I went over to Eli and pointed to the group he was supposed to be in and told him to scoot. He joined the other kids, sans soccer ball (Grrrr!) and they headed off across the field. When they reached the other side, I could still hear the teacher (a 19-year-old American, btw). There were not nearly enough British guys there to make this worthwhile for me. The teacher was calling role, and I heard him say, “Elly! Is Elly here?”

That about did it for me! All the other parents were off to the side, but I traipsed my ass across that field and told the kid, “Look, his name is Eli! ELI! Not Elly! You’re saying it wrong!” He just looked at me like I was a crazy person and said, “Oh. Sorry.”

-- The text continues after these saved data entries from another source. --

(** [format(x, "f")]. *)
Definition format_f (x : t) : string :=
  let digits := str_of_int (coeff x) in
  let len := Z.of_nat (String.length digits) in
  let dotplace := exp x + len in
  let '(intpart, fracpart) :=
    if dotplace <? 0 then ("0", (zeros (Z.to_nat (- dotplace)) ++ digits)%string)
    else if len <? dotplace
    then ((digits ++ zeros (Z.to_nat (dotplace - len)))%string, "")
    else
      let ip := substring 0 (Z.to_nat dotplace) digits in
      ((if String.eqb ip "" then "0" else ip),
       substring (Z.to_nat dotplace) (String.length digits) digits) in
  ((if sign x then "-" else "") ++ intpart ++
   (if String.eqb fracpart "" then "" else "." ++ fracpart))%string.

End Dec.

(** ** Helpers shared by the modules below *)

(** [f] applied to every element in order; the first exception wins. *)
Fixpoint mapM {A B : Type} (f : A -> res B) (xs : list A) : res (list B) :=
  match xs with
  | [] => Ok []
  | x :: xs' => y <- f x ;; ys <- mapM f xs' ;; Ok (y :: ys)
  end.

(** [range(lo, hi)]. *)
Definition zrange (lo hi : Z) : list Z :=
  map (fun i => lo + Z.of_nat i) (seq 0 (Z.to_nat (hi - lo))).

(** [s.split(".", 1)] when [s] contains a dot. *)
Fixpoint partition_dot (s : string) : option (string * string) :=
  match s with
  | EmptyString => None
  | String c rest =>
      if Ascii.eqb c "." then Some (EmptyString, rest)
      else match partition_dot rest with
           | Some (h, t) => Some (String c h, t)
           | None => None
           end
  end.

(** ** chudnovsky.py *)

Module Chudnovsky.

Definition _A : Z := 13591409.
Definition _B : Z := 545140134.
Definition _C : Z := 640320.
Definition _C3_OVER_24 : Z := (_C ^ 3) / 24.

Record _BSTuple : Type := mkBS { p : Z; q : Z; t : Z }.

(** The [b - a == 1] branch of [_bs]. *)
Definition _bs_leaf (a : Z) : _BSTuple :=
  if a =? 0 then mkBS 1 1 _A
  else
    let k := a in
    let p := (6 * k - 5) * (2 * k - 1) * (6 * k - 1) in
    let q := k * k * k * _C3_OVER_24 in
    let t := p * (_A + _B * k) in
    let t := if negb (Z.land k 1 =? 0) then - t else t in
    mkBS p q t.

(** [_bs] with a bound on the recursion depth. *)
Fixpoint _bs_rec (depth : nat) (a b : Z) : res _BSTuple :=
  match depth with
  | O => OutOfFuel
  | S depth' =>
      if b - a =? 1 then Ok (_bs_leaf a)
      else
        let m := (a + b) / 2 in
        left <- _bs_rec depth' a m ;;
        right <- _bs_rec depth' m b ;;
        Ok (mkBS (p left * p right)
                 (q left * q right)
                 (t left * q right + p left * t right))
  end.

(** [_bs(a, b)].  A range of [b - a >= 1] terms needs depth at most [b - a];
    for [b <= a] the Python recursion never reaches its base case, which the
    model reports as [OutOfFuel]. *)
Definition _bs (a b : Z) : res _BSTuple := _bs_rec (Z.to_nat (b - a)) a b.

Definition _combine (acc nxt : _BSTuple) : _BSTuple :=
  mkBS (p acc * p nxt) (q acc * q nxt) (t acc * q nxt + p acc * t nxt).

Definition _bs_range (ab : Z * Z) : res _BSTuple := _bs (fst ab) (snd ab).

(** [int(digits_after_point / 14.181647462725477) + 2]. *)
Definition term_count (digits_after_point : Z) : res Z :=
  fd <- Float.of_int digits_after_point ;;
  x <- Float.div fd (Float.literal 14181647462725477 15) ;;
  n <- Float.to_int x ;;
  Ok (n + 2).

(** The [bounds] list and the [ranges] built from it. *)
Definition bounds (terms chunk_count : Z) : list Z :=
  0 :: map (fun i => (terms * i) / chunk_count) (zrange 1 (chunk_count + 1)).

Definition ranges (terms chunk_count : Z) : list (Z * Z) :=
  let bounds := bounds terms chunk_count in
  map (fun i => (nth (Z.to_nat i) bounds 0, nth (Z.to_nat (i + 1)) bounds 0))
      (zrange 0 chunk_count).

(** The partitioned computation: [ex.map] returns the chunk results in the
    order of [ranges]; they are folded from the left with [_combine]. *)
Definition bs_parallel (terms workers : Z) : res _BSTuple :=
  let chunk_count := Z.min workers terms in
  chunks <- mapM _bs_range (ranges terms chunk_count) ;;
  Ok (fold_left _combine chunks (mkBS 1 1 0)).

(** Everything after [bs] is known: the Decimal evaluation and the string
    surgery. *)
Definition render (digits_after_point : Z) (bs : _BSTuple) : res string :=
  let prec := digits_after_point + 20 in
  let dq := Dec.of_int (q bs) in
  let dt := Dec.of_int (t bs) in
  root <- Dec.sqrt prec (Dec.of_int 10005) ;;
  x <- Dec.mul prec (Dec.of_int 426880) root ;;
  y <- Dec.mul prec x dq ;;
  pi <- Dec.div prec y dt ;;
  let s := Dec.format_f pi in
  let s := match partition_dot s with
           | Some _ => s
           | None => (s ++ ".")%string
           end in
  let '(head, tail) :=
    match partition_dot s with Some ht => ht | None => (s, "") end in
  let n := Z.of_nat (String.length tail) in
  let tail :=
    if n <? digits_after_point
    then (tail ++ Dec.zeros (Z.to_nat (digits_after_point - n)))%string
    else substring 0 (Z.to_nat digits_after_point) tail in
  Ok (head ++ "." ++ tail)%string.

Definition chudnovsky_pi_decimal_string (digits_after_point workers : Z)
  : res string :=
  if digits_after_point <? 0
  then Raise (ValueError "digits_after_point must be >= 0")
  else if workers <? 1 then Raise (ValueError "workers must be >= 1")
  else
    terms <- term_count digits_after_point ;;
    bs <- (if (workers =? 1) || (terms <? 2000) then _bs 0 terms
           else bs_parallel terms workers) ;;
    render digits_after_point bs.

(** The unit of [_combine], and the terms [a, a+1, ..., a+n-1] combined from
    left to right: what a range is meant to evaluate to. *)
Definition bs_unit : _BSTuple := mkBS 1 1 0.

Fixpoint prod_range (a : Z) (n : nat) : _BSTuple :=
  match n with
  | O => bs_unit
  | S n' => _combine (_bs_leaf a) (prod_range (a + 1) n')
  end.

Definition PI_80 : string :=
  "3.14159265358979323846264338327950288419716939937510582097494459230781640628620899".

End Chudnovsky.

(** ** mpmath's [mpf]: binary floating point at a chosen precision

    Every arithmetic operation returns the exact result rounded to [prec]
    bits (round to nearest, ties to even); there is no exponent range. *)

Module Mpf.

(** The value [man * 2 ^ ex]. *)
Record t : Type := mk { man : Z; ex : Z }.

Definition round_rat (prec : Z) (n d : Z) : t :=
  if n =? 0 then mk 0 0
  else let '(m, e) := Binary.round prec None (Z.abs n) d in mk (Z.sgn n * m) e.

(** Numerator and denominator of the exact value. *)
Definition num (x : t) : Z := man x * 2 ^ Z.max 0 (ex x).
Definition den (x : t) : Z := 2 ^ Z.max 0 (- ex x).

(** [mp.mpf(n)] for an integer. *)
Definition of_int (prec : Z) (n : Z) : t := round_rat prec n 1.

Definition add (prec : Z) (x y : t) : t :=
  round_rat prec (num x * den y + num y * den x) (den x * den y).

Definition sub (prec : Z) (x y : t) : t :=
  round_rat prec (num x * den y - num y * den x) (den x * den y).

(** [n * x] for an integer [n]. *)
Definition mul_int (prec : Z) (n : Z) (x : t) : t :=
  round_rat prec (n * num x) (den x).

(** [x / n] for an integer [n]. *)
Definition div_int (prec : Z) (x : t) (n : Z) : res t :=
  if n =? 0 then Raise ZeroDivisionError
  else Ok (round_rat prec (Z.sgn n * num x) (Z.abs n * den x)).

Definition floor_int (x : t) : Z := num x / den x.

(** [mp.floor(x)]. *)
Definition floor (prec : Z) (x : t) : t := of_int prec (floor_int x).

(** [x % 1]. *)
Definition mod1 (prec : Z) (x : t) : t :=
  round_rat prec (num x mod den x) (den x).

(** [x < y]. *)
Definition ltb (x y : t) : bool := num x * den y <? num y * den x.

End Mpf.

*deep breath, deep breath* Off I went back to the other side of the field in search of the British guy. I was determined to get Eli his $65 soccer ball. I found the guy, and told him my son needed a ball. He just said, “Oh, we’ll get him one. No problem!” Uh-huh

I went back over to watch the kids and, apparently, they got Eli a substitute soccer ball and they started playing a game. They set up some little orange cones, and the kids had to kick them over with the soccer ball. Eli was quite good at this. If he missed with the ball, he just kicked the cone over with his foot. Way to go, sweetie! Or if he spotted a cone that wasn’t knocked over, he grabbed the soccer ball, carried it over and placed it right in front of the cone, and then kicked it down. Apparently, the shouts of “Don’t use your hands,” meant nothing to him.

I was taking pictures while standing next to a couple of dads who were busy shouting directions at their kids. I immediately felt sorry for these kids. They are four! And the two dads were shouting at them sternly about how to kick the ball and not to use their hands. I wanted to go kick these men in the knees!

After practice was over, I went up to Derek, the “teacher,” and (I think kindly) explained that we weren’t leaving the field until Eli got his soccer ball. He went over and consulted with the British guy and finally we got the soccer ball.

When we walked to the car, I noticed how dirty we all were. It was still raining lightly, and during the soccer lesson, a guy was mowing the grass. Eli was pretty much covered in grass, as was I from the ankle down. I tried to wipe him off with baby wipes the best I could, but it didn’t help much as my car and the foyer in the living room are now covered in grass.

Tomorrow, I’m bringing a towel. Hopefully the guys will be more organized on Day 2. And I certainly hope it’s not still raining!

1 comment:

Andi said...

I think you rock, I'm sorry but for $65 rain or shine you should get every inch of the experience that you paid for. If I were in that position I'd have done the same.